INFORMATION SHOWN:
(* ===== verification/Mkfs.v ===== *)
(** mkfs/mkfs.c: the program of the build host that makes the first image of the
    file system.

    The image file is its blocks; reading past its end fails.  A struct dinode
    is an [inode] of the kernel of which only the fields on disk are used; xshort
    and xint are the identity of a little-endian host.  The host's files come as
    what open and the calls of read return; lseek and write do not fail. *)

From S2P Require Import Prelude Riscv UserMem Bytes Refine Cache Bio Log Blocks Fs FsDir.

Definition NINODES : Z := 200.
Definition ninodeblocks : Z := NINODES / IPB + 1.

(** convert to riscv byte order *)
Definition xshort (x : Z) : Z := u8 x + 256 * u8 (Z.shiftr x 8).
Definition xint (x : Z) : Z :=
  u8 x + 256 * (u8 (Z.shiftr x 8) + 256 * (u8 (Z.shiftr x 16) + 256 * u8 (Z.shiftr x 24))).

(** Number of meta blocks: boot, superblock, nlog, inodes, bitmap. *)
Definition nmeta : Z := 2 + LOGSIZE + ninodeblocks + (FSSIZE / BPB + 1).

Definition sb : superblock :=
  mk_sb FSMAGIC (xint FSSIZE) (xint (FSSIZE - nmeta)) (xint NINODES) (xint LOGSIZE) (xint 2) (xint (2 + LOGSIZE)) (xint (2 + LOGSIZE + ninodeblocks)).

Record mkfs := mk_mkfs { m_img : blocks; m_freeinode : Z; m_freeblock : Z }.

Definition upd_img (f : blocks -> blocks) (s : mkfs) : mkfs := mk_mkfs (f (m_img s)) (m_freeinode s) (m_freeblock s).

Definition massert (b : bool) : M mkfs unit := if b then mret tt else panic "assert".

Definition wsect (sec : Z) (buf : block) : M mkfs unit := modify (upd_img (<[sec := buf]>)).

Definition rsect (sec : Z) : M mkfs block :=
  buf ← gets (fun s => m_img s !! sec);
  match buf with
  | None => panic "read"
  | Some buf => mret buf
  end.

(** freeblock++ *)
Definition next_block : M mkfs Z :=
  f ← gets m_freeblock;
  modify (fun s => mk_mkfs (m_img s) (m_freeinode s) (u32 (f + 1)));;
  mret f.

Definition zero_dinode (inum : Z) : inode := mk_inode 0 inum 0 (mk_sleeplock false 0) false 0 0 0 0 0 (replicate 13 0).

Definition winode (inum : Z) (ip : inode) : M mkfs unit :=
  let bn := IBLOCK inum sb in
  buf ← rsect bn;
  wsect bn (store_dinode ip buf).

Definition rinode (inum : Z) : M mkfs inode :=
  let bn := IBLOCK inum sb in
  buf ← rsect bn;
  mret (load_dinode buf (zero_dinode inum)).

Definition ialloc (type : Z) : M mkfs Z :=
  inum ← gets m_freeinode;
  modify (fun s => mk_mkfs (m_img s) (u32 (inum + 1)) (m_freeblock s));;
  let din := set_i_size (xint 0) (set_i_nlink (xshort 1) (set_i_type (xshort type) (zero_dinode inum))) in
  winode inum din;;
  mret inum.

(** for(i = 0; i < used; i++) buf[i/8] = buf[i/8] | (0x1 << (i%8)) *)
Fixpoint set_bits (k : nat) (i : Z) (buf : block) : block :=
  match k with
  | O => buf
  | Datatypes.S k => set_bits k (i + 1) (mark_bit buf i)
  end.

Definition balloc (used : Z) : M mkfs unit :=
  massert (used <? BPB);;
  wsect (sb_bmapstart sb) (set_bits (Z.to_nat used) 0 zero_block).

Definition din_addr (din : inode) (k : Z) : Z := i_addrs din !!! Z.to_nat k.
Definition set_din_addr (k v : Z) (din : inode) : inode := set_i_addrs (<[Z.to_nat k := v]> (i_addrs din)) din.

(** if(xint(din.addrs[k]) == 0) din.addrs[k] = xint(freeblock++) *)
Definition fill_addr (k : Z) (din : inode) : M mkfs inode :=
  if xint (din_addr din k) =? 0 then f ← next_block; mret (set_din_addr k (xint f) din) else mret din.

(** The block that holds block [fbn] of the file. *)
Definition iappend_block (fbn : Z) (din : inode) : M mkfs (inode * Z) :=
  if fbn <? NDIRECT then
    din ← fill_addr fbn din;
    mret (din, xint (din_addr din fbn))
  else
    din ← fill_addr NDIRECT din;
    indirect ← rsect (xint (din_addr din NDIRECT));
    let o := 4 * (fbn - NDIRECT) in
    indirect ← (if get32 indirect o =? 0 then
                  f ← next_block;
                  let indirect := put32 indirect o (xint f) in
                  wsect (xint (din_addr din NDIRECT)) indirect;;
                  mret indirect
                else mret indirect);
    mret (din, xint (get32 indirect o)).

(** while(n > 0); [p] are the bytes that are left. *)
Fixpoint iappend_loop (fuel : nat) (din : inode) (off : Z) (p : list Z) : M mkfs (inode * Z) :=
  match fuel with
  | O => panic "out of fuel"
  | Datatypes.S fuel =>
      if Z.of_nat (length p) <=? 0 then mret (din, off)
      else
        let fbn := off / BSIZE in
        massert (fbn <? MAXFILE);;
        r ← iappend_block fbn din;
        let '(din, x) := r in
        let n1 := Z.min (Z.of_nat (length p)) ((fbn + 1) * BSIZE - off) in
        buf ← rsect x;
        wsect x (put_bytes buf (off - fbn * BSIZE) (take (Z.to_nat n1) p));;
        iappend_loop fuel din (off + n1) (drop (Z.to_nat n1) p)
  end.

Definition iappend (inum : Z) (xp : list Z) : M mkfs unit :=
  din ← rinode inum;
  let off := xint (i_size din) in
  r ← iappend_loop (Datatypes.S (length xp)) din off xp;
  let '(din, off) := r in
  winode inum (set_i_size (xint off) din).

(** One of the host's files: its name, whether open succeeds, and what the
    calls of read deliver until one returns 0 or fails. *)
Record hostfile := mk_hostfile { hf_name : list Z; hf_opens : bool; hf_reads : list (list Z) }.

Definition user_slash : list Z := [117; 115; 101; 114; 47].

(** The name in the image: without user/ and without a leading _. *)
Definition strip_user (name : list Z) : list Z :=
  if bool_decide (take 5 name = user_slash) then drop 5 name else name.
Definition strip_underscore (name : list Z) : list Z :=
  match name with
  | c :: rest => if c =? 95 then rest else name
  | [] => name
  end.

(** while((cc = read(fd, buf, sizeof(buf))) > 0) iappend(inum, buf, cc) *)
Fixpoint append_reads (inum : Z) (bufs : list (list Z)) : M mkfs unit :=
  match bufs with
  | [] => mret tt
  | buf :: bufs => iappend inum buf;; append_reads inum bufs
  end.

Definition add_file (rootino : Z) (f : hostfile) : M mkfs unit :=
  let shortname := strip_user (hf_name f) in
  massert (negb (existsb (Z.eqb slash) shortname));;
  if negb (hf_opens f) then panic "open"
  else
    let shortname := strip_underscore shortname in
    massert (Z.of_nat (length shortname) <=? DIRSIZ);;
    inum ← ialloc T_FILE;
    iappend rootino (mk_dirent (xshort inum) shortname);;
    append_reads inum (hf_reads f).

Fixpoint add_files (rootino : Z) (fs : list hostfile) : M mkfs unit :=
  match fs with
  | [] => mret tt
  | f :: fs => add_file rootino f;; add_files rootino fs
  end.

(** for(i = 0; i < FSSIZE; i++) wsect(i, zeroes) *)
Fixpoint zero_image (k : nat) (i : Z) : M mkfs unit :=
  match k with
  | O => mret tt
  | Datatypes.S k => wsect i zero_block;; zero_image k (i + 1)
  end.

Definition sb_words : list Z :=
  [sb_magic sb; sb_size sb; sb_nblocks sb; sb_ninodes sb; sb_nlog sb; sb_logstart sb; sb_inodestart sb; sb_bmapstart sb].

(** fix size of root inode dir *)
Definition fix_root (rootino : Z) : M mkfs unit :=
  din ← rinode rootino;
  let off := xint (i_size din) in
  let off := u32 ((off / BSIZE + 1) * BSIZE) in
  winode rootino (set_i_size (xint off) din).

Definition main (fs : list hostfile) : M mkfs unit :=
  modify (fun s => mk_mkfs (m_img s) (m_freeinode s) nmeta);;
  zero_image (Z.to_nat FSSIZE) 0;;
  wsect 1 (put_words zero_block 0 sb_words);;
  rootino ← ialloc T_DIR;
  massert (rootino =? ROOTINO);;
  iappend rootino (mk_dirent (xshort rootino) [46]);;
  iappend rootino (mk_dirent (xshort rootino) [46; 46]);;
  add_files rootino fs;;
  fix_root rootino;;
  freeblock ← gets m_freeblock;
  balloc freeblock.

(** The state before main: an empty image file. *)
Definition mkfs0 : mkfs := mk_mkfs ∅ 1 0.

THE PROBLEM: Output the lines of the records above exactly as they appear, from the line containing "r ← iappend_block fbn din;" through the line containing "Fixpoint append_reads (inum".

WRITTEN REPLY:
        r ← iappend_block fbn din;
        let '(din, x) := r in
        let n1 := Z.min (Z.of_nat (length p)) ((fbn + 1) * BSIZE - off) in
        buf ← rsect x;
        wsect x (put_bytes buf (off - fbn * BSIZE) (take (Z.to_nat n1) p));;
        iappend_loop fuel din (off + n1) (drop (Z.to_nat n1) p)
  end.

Definition iappend (inum : Z) (xp : list Z) : M mkfs unit :=
  din ← rinode inum;
  let off := xint (i_size din) in
  r ← iappend_loop (Datatypes.S (length xp)) din off xp;
  let '(din, off) := r in
  winode inum (set_i_size (xint off) din).

(** One of the host's files: its name, whether open succeeds, and what the
    calls of read deliver until one returns 0 or fails. *)
Record hostfile := mk_hostfile { hf_name : list Z; hf_opens : bool; hf_reads : list (list Z) }.

Definition user_slash : list Z := [117; 115; 101; 114; 47].

(** The name in the image: without user/ and without a leading _. *)
Definition strip_user (name : list Z) : list Z :=
  if bool_decide (take 5 name = user_slash) then drop 5 name else name.
Definition strip_underscore (name : list Z) : list Z :=
  match name with
  | c :: rest => if c =? 95 then rest else name
  | [] => name
  end.

(** while((cc = read(fd, buf, sizeof(buf))) > 0) iappend(inum, buf, cc) *)
Fixpoint append_reads (inum : Z) (bufs : list (list Z)) : M mkfs unit :=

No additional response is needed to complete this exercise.